Abstract As a fundamental metabolic pathway, autophagy plays important roles in plant growth and development, particularly under stress conditions. A set of autophagy-related (ATG) proteins is recruited for the formation of a double-membrane autophagosome. Among them, the essential roles of ATG2, ATG18, and ATG9 have been well established in plant autophagy via genetic analysis; however, the underlying molecular mechanism for ATG2 in plant autophagosome formation remains poorly understood. In this study, we focused on the specific role of ATG2 in the trafficking of ATG18a and ATG9 during autophagy in Arabidopsis (Arabidopsis thaliana). Under normal conditions, YFP-ATG18a proteins are partially localized on late endosomes and translocated to ATG8e-labeled autophagosomes upon autophagic induction. Real-time imaging analysis revealed sequential recruitment of ATG18a on the phagophore membrane, showing that ATG18a specifically decorated the closing edges and finally disassociated from the completed autophagosome.
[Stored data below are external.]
Definition small_sql (sql : string) (messages : option (list string))
    (t : option (list Row))
    : error * (option (list string) * option (list Row)) :=
  if String.prefix "SELECT " sql then (None, (messages, t))
  else if String.eqb sql "DROP TABLE messages;" then
    match messages with
    | None => (Some "no such table: messages", (messages, t))
    | Some _ => (None, (None, t))
    end
  else if String.eqb sql "DELETE FROM migrations;" then
    match t with
    | None => (Some no_such_table, (messages, t))
    | Some _ => (None, (messages, Some []))
    end
  else if String.eqb sql "INSERT INTO migrations (version, name) VALUES (2, 'ghost');" then
    match t with
    | None => (Some no_such_table, (messages, t))
    | Some rs =>
        if bool_decide (2 ∈ (fst <$> rs))
        then (Some unique_failed, (messages, t))
        else (None, (messages, Some (rs ++ [(2, "ghost")])))
    end
  else
    match after_prefix "ALTER TABLE messages ADD COLUMN " sql with
    | Some rest =>
        let column := first_word rest in
        match messages with
        | None => (Some "no such table: messages", (messages, t))
        | Some columns =>
            if bool_decide (column ∈ columns)
            then (Some ("duplicate column name: " +:+ column), (messages, t))
            else (None, (Some (columns ++ [column]), t))
        end
    | None =>
        (Some ("near " +:+ quote +:+ first_word sql +:+ quote +:+ ": syntax error"),
         (messages, t))
    end.

Definition small_db : Runtime :=
  mkRuntime (option (list string)) small_sql (fun _ => []).

Abbreviation SmallWorld := (@World small_db).

Abbreviation small_world := (@mkWorld small_db).

(** ** Inputs used in examples *)

Definition add_a : string := "ALTER TABLE messages ADD COLUMN a TEXT;".

Definition add_b : string := "ALTER TABLE messages ADD COLUMN b TEXT;".

Definition add_c : string := "ALTER TABLE messages ADD COLUMN c TEXT;".

(** The table [messages] without added columns, no bookkeeping table,
    no fault to come. *)
Definition fresh : SmallWorld := small_world (Some []) None [] [] [].

(** Three sources out of order, a file that is no [.sql] source, and an
    unreadable file whose name does not parse. *)
Definition dir123 : list File :=
  [ mkFile "003_c.sql" (ReadOk add_c);
    mkFile "001_a.sql" (ReadOk add_a);
    mkFile "notes.txt" (ReadOk "n");
    mkFile "002_b.sql" (ReadOk add_b);
    mkFile "x_y.sql" (ReadErr "permission denied") ].

Definition m1 : Migration := mkMigration 1 "a" add_a.

Definition m2 : Migration := mkMigration 2 "b" add_b.

Definition m3 : Migration := mkMigration 3 "c" add_c.

(** Version 2 is recorded. *)
Definition world2 : SmallWorld := small_world (Some ["b"]) (Some [(2, "b")]) [] [] [].

(** The fifth statement sent to the database fails in the driver. *)
Definition world_failing_2 : SmallWorld :=
  small_world (Some []) None []
          [None; None; None; None; Some (Fail "database is locked")] [].

(** Version 1 is recorded. *)
Definition world_with_1 : SmallWorld :=
  small_world (Some ["a"]) (Some [(1, "a")]) [] [] [].

(** Two sources with version 1. *)
Definition dir_dup : list File :=
  [ mkFile "1_a.sql" (ReadOk add_a); mkFile "01_b.sql" (ReadOk add_b) ].

(** The second statement sent to the database fails in the driver. *)
Definition world_disk_full : SmallWorld :=
  small_world (Some []) (Some []) [] [None; Some (Fail "disk full")] [].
However, in the absence of ATG2, most of the YFP-ATG18a proteins are arrested on autophagosomal membranes. Ultrastructural and 3D tomography analysis showed that unclosed autophagosome structures are accumulated in the atg2 mutant, displaying direct connections with the endoplasmic reticulum membrane and vesicular structures. Dynamic analysis of ATG9 vesicles suggested that ATG2 depletion also affects the association between ATG9 vesicles and the autophagosomal membrane. Furthermore, using interaction and recruitment analysis, we mapped the interaction relationship between ATG2 and ATG18a, implying a possible role of ATG18a in recruiting ATG2 and ATG9 to the membrane. Our findings unveil a specific role of ATG2 in coordinating ATG18a and ATG9 trafficking to mediate autophagosome closure in Arabidopsis.